(Collected data entries)
________
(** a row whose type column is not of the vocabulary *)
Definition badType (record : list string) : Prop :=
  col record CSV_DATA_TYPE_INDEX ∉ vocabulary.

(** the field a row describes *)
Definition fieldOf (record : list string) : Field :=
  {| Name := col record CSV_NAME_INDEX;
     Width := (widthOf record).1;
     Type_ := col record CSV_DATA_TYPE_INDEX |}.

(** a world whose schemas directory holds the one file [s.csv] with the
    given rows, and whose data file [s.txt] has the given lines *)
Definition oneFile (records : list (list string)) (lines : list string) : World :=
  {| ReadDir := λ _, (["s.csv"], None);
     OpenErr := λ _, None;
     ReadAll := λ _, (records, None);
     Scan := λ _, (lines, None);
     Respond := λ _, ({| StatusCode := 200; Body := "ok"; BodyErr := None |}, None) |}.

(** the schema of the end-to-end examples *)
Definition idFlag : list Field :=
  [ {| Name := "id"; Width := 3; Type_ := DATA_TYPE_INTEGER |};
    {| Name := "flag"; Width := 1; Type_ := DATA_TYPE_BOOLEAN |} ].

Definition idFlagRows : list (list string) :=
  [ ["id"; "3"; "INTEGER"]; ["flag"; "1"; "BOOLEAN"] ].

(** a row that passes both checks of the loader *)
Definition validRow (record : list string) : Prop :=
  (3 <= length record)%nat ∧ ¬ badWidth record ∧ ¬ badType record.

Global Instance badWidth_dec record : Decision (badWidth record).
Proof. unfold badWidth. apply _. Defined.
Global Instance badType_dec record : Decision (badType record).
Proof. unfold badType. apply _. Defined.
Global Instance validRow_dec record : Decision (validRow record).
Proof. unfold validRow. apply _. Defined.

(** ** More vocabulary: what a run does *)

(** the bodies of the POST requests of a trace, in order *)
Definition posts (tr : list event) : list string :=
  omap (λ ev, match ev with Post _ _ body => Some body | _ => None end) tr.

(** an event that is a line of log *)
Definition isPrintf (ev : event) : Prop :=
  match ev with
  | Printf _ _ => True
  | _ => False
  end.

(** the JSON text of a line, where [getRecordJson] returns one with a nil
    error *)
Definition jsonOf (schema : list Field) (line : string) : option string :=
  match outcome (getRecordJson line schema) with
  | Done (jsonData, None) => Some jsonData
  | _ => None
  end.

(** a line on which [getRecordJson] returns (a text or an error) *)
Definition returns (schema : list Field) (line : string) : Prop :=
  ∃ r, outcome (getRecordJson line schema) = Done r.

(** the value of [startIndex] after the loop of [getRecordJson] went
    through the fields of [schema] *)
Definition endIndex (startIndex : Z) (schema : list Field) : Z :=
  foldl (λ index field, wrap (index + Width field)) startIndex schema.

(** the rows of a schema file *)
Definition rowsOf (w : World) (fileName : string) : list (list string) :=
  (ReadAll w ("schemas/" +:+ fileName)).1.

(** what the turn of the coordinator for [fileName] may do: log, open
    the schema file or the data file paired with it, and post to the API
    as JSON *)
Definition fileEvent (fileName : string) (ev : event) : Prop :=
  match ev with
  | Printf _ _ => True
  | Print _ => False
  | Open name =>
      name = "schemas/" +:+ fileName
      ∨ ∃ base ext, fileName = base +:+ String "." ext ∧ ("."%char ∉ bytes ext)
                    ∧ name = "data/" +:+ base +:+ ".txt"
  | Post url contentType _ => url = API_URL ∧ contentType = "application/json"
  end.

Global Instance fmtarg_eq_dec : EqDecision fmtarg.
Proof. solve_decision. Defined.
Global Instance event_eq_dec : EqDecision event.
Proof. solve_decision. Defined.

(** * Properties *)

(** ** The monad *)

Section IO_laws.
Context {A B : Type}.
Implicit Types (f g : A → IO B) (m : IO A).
________
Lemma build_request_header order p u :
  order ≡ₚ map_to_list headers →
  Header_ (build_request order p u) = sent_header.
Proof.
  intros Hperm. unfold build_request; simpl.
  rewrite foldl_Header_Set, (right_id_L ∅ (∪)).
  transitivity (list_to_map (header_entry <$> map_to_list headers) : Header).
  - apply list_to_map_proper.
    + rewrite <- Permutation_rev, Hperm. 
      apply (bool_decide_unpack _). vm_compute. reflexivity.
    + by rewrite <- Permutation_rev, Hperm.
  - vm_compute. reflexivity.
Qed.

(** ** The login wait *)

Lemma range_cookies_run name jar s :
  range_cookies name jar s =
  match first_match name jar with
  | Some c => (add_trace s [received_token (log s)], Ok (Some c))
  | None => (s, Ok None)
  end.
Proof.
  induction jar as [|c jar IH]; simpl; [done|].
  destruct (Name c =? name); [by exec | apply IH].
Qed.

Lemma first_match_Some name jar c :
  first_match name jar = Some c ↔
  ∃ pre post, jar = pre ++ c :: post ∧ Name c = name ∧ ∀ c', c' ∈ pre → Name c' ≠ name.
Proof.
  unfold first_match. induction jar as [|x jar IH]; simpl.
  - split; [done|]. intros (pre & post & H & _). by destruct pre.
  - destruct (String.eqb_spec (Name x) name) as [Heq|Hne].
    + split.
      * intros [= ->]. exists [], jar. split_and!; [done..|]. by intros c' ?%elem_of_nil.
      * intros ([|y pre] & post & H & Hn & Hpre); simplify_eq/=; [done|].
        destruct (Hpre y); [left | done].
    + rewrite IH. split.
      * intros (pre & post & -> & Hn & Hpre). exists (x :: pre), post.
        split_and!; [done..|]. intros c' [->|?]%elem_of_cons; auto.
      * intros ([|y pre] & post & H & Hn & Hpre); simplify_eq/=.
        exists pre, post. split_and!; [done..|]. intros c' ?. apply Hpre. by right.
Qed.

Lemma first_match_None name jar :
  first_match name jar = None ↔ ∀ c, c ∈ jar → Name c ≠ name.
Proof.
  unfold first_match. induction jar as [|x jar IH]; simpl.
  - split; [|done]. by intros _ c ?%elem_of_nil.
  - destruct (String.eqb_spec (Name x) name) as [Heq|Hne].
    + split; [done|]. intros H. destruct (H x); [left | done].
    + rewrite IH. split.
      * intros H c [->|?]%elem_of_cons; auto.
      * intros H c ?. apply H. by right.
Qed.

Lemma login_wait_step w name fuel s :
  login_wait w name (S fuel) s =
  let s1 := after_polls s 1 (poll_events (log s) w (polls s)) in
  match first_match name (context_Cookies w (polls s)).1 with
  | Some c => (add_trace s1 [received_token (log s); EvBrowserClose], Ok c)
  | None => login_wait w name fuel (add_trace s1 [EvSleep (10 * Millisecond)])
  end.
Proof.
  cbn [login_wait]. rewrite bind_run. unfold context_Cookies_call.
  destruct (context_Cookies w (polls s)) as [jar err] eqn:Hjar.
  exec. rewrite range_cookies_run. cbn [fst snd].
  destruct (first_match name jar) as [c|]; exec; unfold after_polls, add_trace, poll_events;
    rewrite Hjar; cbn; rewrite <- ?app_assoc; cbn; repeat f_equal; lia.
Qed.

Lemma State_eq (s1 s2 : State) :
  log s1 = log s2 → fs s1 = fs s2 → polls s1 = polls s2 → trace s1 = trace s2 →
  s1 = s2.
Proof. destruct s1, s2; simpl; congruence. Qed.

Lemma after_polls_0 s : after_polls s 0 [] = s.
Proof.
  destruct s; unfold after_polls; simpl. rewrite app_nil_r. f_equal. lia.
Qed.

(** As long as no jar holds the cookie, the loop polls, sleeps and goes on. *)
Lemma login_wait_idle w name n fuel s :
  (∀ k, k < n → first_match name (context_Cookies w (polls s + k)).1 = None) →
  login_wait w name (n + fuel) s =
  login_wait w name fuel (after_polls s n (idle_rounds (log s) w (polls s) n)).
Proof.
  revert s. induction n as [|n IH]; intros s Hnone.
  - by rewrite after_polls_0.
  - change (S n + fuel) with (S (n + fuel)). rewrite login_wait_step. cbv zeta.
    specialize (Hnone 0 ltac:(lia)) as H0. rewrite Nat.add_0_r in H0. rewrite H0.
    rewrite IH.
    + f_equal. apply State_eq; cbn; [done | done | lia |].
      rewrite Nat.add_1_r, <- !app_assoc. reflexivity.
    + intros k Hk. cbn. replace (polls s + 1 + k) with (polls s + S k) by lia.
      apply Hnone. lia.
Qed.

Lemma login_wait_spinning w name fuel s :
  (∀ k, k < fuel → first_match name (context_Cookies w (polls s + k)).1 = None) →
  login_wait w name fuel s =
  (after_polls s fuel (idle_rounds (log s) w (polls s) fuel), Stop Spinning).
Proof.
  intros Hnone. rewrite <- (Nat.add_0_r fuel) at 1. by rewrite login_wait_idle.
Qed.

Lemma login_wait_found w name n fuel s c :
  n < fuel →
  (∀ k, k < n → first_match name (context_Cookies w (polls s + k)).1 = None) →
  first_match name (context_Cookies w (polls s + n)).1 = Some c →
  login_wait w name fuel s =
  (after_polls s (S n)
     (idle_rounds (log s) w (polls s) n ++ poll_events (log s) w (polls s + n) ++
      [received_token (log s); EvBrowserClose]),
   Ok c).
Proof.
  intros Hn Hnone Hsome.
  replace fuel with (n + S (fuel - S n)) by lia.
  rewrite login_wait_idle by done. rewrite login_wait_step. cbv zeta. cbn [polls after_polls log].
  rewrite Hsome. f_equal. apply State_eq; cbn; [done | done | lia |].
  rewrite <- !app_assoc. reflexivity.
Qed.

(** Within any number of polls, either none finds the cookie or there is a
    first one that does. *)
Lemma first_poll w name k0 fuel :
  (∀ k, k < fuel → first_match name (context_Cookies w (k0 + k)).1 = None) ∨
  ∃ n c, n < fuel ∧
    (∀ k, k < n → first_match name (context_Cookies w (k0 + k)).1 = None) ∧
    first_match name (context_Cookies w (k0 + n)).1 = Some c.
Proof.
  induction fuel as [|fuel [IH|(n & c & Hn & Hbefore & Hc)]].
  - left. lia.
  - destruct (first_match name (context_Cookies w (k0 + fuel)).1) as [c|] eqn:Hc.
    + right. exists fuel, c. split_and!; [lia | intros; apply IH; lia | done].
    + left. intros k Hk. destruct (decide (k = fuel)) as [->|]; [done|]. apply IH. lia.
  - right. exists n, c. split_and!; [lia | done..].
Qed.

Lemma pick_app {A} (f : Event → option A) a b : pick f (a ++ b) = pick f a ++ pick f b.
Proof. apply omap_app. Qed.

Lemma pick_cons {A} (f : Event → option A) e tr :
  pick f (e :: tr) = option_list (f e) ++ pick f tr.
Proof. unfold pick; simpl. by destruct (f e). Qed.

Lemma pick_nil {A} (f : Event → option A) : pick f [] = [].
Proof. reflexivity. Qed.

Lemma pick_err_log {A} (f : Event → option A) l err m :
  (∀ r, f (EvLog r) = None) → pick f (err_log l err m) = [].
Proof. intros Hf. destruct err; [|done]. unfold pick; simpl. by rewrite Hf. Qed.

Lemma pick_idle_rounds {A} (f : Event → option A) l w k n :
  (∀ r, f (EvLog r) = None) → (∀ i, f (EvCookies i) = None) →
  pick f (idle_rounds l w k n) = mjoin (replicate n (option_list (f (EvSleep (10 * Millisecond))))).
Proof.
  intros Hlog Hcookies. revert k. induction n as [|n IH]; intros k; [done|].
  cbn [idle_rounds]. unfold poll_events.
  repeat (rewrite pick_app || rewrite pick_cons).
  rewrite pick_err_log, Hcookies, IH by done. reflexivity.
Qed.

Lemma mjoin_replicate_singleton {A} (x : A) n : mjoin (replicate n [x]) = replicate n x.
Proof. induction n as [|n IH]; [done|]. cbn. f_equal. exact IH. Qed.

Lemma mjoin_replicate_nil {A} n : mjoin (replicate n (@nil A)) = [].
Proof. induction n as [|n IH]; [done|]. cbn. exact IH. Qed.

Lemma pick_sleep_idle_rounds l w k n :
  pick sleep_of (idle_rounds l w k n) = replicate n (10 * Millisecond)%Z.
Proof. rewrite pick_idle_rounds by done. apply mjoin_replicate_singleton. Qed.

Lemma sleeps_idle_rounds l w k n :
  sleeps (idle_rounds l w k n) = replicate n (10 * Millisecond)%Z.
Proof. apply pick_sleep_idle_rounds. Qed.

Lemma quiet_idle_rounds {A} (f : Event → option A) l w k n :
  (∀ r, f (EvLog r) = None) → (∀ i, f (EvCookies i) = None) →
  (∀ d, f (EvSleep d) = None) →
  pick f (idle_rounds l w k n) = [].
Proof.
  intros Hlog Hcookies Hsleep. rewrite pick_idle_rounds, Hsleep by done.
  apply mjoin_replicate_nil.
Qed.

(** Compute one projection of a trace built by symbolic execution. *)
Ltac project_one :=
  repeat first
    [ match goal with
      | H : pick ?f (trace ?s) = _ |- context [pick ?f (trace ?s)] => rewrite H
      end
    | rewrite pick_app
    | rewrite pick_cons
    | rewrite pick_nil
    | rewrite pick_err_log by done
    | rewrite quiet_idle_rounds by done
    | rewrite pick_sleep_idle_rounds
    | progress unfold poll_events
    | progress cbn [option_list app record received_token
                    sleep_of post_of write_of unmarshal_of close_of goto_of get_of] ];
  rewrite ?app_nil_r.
________
- **PROMPT**:
The lines to extract from the data above begin with the line containing "rewrite Hjar; cbn;" and end with the line containing "login_wait w name (n". Extract them exactly, including both.

- **OUTPUT BELOW**:
    rewrite Hjar; cbn; rewrite <- ?app_assoc; cbn; repeat f_equal; lia.
Qed.

Lemma State_eq (s1 s2 : State) :
  log s1 = log s2 → fs s1 = fs s2 → polls s1 = polls s2 → trace s1 = trace s2 →
  s1 = s2.
Proof. destruct s1, s2; simpl; congruence. Qed.

Lemma after_polls_0 s : after_polls s 0 [] = s.
Proof.
  destruct s; unfold after_polls; simpl. rewrite app_nil_r. f_equal. lia.
Qed.

(** As long as no jar holds the cookie, the loop polls, sleeps and goes on. *)
Lemma login_wait_idle w name n fuel s :
  (∀ k, k < n → first_match name (context_Cookies w (polls s + k)).1 = None) →
  login_wait w name (n + fuel) s =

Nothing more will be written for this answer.